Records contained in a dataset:
☆ ☆ ☆
(** [budgetAuth] *)
Definition budgetAuth (s : state) (token session project action : string) (t : time) : res BudgetPolicy :=
  actor ← controller s token session project action t;
  deny_if (Version s <? 13);;
  p ← must (mget (budget_policies s) project);
  deny_if (negb (forallb (fun '(task, _) => subset [task_resource task] (r_Resources actor)) (mentries (BP_Tasks p))));;
  deny_if (negb (forallb (fun a => negb (BA_ProjectID a =? project)%string || subset [task_resource (BA_TaskID a)] (r_Resources actor))
                   (mvals (allocations s))));;
  Ok p.

(** ** Outcomes of producers *)

Record BudgetSettleRequest := mkBudgetSettle {
  BSR_OperationKey : string; BSR_DispatchID : string; BSR_Phase : string; BSR_ProducerID : string; BSR_ExpectedFence : Z
}.
#[export] Instance BudgetSettleRequest_json : ToJSON BudgetSettleRequest := fun x =>
  JObject [("OperationKey", JString (BSR_OperationKey x)); ("DispatchID", JString (BSR_DispatchID x));
    ("Phase", JString (BSR_Phase x)); ("ProducerID", JString (BSR_ProducerID x));
    ("ExpectedFence", JInt (BSR_ExpectedFence x))]%string.

Definition BudgetLifecycleProducerID (o : LifecycleObservation) : string := identity "budget.lifecycle-producer" "" o.

(** The implementation phase: an acknowledged cancellation of this intent, else the
    observation whose identity is the producer. *)
Definition implementation_outcome (s : state) (alloc : BudgetAllocation) (dispatch : string) (intent : DispatchIntent)
    (producer : string) : res string :=
  let cancelled :=
    match mget (cancellations s) dispatch with
    | Some c => (LC_OperationKey c =? producer)%string && (LC_State c =? "acknowledged")%string
                && (LB_IntentID (LC_Binding c) =? DI_ID intent)%string
    | None => false
    end in
  if cancelled then Ok "acknowledged-unknown"%string
  else
    o ← must (List.find (fun o => (BudgetLifecycleProducerID o =? producer)%string)
                (default [] (mget (observations s) dispatch)));
    let b := LO_Binding o in
    deny_if (negb (LB_IntentID b =? DI_ID intent)%string || negb (LB_DispatchID b =? dispatch)%string
             || negb (LB_WorkerSessionID b =? DI_WorkerSessionID intent)%string
             || negb (LB_ReservationFence b =? BA_ReservationFence alloc));;
    Ok (if (LO_State o =? "completed")%string || (LO_State o =? "failed")%string then LO_State o else "unknown"%string).

Definition same_lease (attempt lease : string) (fence : Z) (l : Lease) : bool :=
  (attempt =? Lease_AttemptID l)%string && (lease =? Lease_ID l)%string && (fence =? Lease_Fence l).

Definition verification_of (alloc : BudgetAllocation) (l : Lease) (v : CheckpointVerificationBinding) : bool :=
  (CVB_ProjectID v =? BA_ProjectID alloc)%string && (CVB_TaskID v =? BA_TaskID alloc)%string
  && same_lease (VR_AttemptID (CVB_Request v)) (VR_LeaseID (CVB_Request v)) (VR_ExpectedFence (CVB_Request v)) l.

Definition verification_outcome (s : state) (alloc : BudgetAllocation) (intent : DispatchIntent) (producer : string) : res string :=
  op ← must (mget (Operations s) producer);
  v ← must (op_CheckpointVerification op);
  l ← must (DI_Lease intent);
  deny_if (negb (verification_of alloc l v));;
  match op_Evidence op with
  | Some ev => Ok (if op_Pending op then "unknown" else if (Ev_ExitCode ev =? 0)%Z then "completed" else "failed")%string
  | None => Ok "unknown"%string
  end.

Definition review_of (l : Lease) (r : Review) : bool :=
  same_lease (RR_AttemptID (Review_Request r)) (RR_LeaseID (Review_Request r)) (RR_ExpectedFence (Review_Request r)) l.

Definition review_outcome (s : state) (phase : string) (intent : DispatchIntent) (producer : string) : res string :=
  r ← must (mget (Reviews s) producer);
  l ← must (DI_Lease intent);
  let n := Rev_Sequence (Review_Revision r) in
  deny_if (negb (review_of l r) || (phase =? "re-review")%string && (n <? 2) || (phase =? "review")%string && negb (n =? 1));;
  Ok (if RR_Outcome (Review_Request r) =? "approve" then "completed" else "failed")%string.

Definition correction_of (l : Lease) (r : AttemptRevision) : bool :=
  (1 <? Rev_Sequence r) && (Rev_LeaseID r =? Lease_ID l)%string && (Rev_Fence r =? Lease_Fence l).
Definition revisions_of (s : state) (l : Lease) : list AttemptRevision := default [] (mget (Revisions s) (Lease_AttemptID l)).

Definition correction_outcome (s : state) (intent : DispatchIntent) (producer : string) : res string :=
  l ← must (DI_Lease intent);
  deny_if (negb (existsb (fun r => (Rev_ID r =? producer)%string && correction_of l r) (revisions_of s l)));;
  Ok "completed"%string.

Definition integration_reference (s : state) (alloc : BudgetAllocation) : string :=
  let p := default zero_budget_policy (mget2 (BudgetPolicyHistory (st_Budget s)) (BA_ProjectID alloc) (BA_PolicyRevision alloc)) in
  BT_IntegrationOperationID (default zero_budget_task (budget_task p (BA_TaskID alloc))).

Definition budgetProducerOutcome (s : state) (alloc : BudgetAllocation) (phase producer : string) : res string :=
  d ← must (mget (dispatches s) (BA_DispatchID alloc));
  deny_if (negb (Lease_Fence (DR_Reservation d) =? BA_ReservationFence alloc)
           || negb (DR_ProjectID d =? BA_ProjectID alloc)%string
           || negb (Lease_TaskID (DR_Reservation d) =? BA_TaskID alloc)%string);;
  intent ← must (mget (intents s) (DR_ID d));
  if (phase =? "implementation")%string then implementation_outcome s alloc (DR_ID d) intent producer
  else if (phase =? "verification")%string then verification_outcome s alloc intent producer
  else if (phase =? "review")%string || (phase =? "re-review")%string then review_outcome s phase intent producer
  else if (phase =? "correction")%string then correction_outcome s intent producer
  else if (phase =? "integration")%string then
    let ref := integration_reference s alloc in
    deny_if ((ref =? "")%string || negb (ref =? producer)%string);; Ok "unknown"%string
  else Err ErrDenied.

(** ** Producers a controller may settle with *)

Definition producer_le (x y : BudgetProducer) : Prop :=
  (BPr_Phase x <> BPr_Phase y /\ String.le (BPr_Phase x) (BPr_Phase y))
  \/ BPr_Phase x = BPr_Phase y /\ String.le (BPr_ID x) (BPr_ID y).
#[export] Instance producer_le_dec : RelDecision producer_le.
Proof. intros x y. unfold producer_le. apply _. Defined.

Definition lease_producers (s : state) (alloc : BudgetAllocation) (l : Lease) : list BudgetProducer :=
  omap (fun '(id, op) =>
      v ← op_CheckpointVerification op;
      if verification_of alloc l v then
        Some (mkBudgetProducer "verification" id
                (match op_Evidence op with Some _ => "known local command outcome; provider usage unknown" | None => "pending" end))
      else None) (mentries (Operations s))
  ++ omap (fun '(id, r) =>
      if review_of l r then
        Some (mkBudgetProducer (if 1 <? Rev_Sequence (Review_Revision r) then "re-review" else "review") id
                "historical proposal; current eligibility and acceptance separate")
      else None) (mentries (Reviews s))
  ++ map (fun r => mkBudgetProducer "correction" (Rev_ID r) "known published revision; model usage unknown")
       (List.filter (correction_of l) (revisions_of s l)).

Definition candidate_producers (s : state) (alloc : BudgetAllocation) (intent : DispatchIntent) : list BudgetProducer :=
  map (fun o => mkBudgetProducer "implementation" (BudgetLifecycleProducerID o)
                  "known cooperative observation; provider usage unknown")
    (default [] (mget (observations s) (BA_DispatchID alloc)))
  ++ match mget (cancellations s) (BA_DispatchID alloc) with
     | Some c => [mkBudgetProducer "implementation" (LC_OperationKey c) (LC_State c)]
     | None => []
     end
  ++ match DI_Lease intent with Some l => lease_producers s alloc l | None => [] end
  ++ (let ref := integration_reference s alloc in
      if (ref =? "")%string then []
      else [mkBudgetProducer "integration" ref "unknown contract reference; core592 authenticated outcome unavailable"]).

(** A producer of a phase of the allocation that is open, or was charged to it. *)
Definition actionable (s : state) (alloc : BudgetAllocation) (c : BudgetProducer) : bool :=
  existsb (fun f => (BPh_Phase f =? BPr_Phase c)%string
                    && (negb (BPh_State f =? "charged")%string || (BPh_ProducerID f =? BPr_ID c)%string)) (BA_Phases alloc)
  && is_ok (budgetProducerOutcome s alloc (BPr_Phase c) (BPr_ID c)).

Definition budgetProducers (s : state) (alloc : BudgetAllocation) : list BudgetProducer :=
  match mget (intents s) (BA_DispatchID alloc) with
  | Some intent => merge_sort producer_le (List.filter (actionable s alloc) (candidate_producers s alloc intent))
  | None => []
  end.

(** ** The ledger *)

(** What the loop over the allocations accumulates. *)
Record ledger := mkLedger {
  L_WindowSpent : Z; L_WindowReserved : Z; L_CycleSpent : Z; L_CycleReserved : Z;
  L_Review : Z; L_Integration : Z; L_Recovery : Z;
  L_Reset : option time; L_Charges : list string
}.
#[export] Instance ledger_settable : Settable ledger := fun l =>
  mkLedger (L_WindowSpent l) (L_WindowReserved l) (L_CycleSpent l) (L_CycleReserved l) (L_Review l) (L_Integration l)
    (L_Recovery l) (L_Reset l) (L_Charges l).
Definition empty_ledger : ledger := mkLedger 0 0 0 0 0 0 0 None [].

Definition charged (f : BudgetPhase) : bool := (BPh_State f =? "charged")%string.
Definition tokens (f : BudgetPhase) : Z := BE_Tokens (BPh_Estimate f).
Definition is_review (phase : string) : bool := (phase =? "review")%string || (phase =? "re-review")%string.

(** A liability not charged yet is reserved in the window and in the cycle. *)
Definition reserve_phase (l : ledger) (f : BudgetPhase) : res ledger :=
  w ← budgetAdd (L_WindowReserved l) (tokens f);
  c ← budgetAdd (L_CycleReserved l) (tokens f);
  let l := l <| L_WindowReserved := w |> <| L_CycleReserved := c |> in
  if is_review (BPh_Phase f) then v ← budgetAdd (L_Review l) (tokens f); Ok (l <| L_Review := v |>)
  else if (BPh_Phase f =? "integration")%string then
    v ← budgetAdd (L_Integration l) (tokens f); Ok (l <| L_Integration := v |>)
  else if (BPh_Phase f =? "recovery")%string then v ← budgetAdd (L_Recovery l) (tokens f); Ok (l <| L_Recovery := v |>)
  else Ok l.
☆ ☆ ☆
WORK REQUIRED
Output the records above exactly, from their first line through the line that contains "p ← must (mget (budget_policies", and add nothing.

RESULT OF THIS TASK
(** [budgetAuth] *)
Definition budgetAuth (s : state) (token session project action : string) (t : time) : res BudgetPolicy :=
  actor ← controller s token session project action t;
  deny_if (Version s <? 13);;
  p ← must (mget (budget_policies s) project);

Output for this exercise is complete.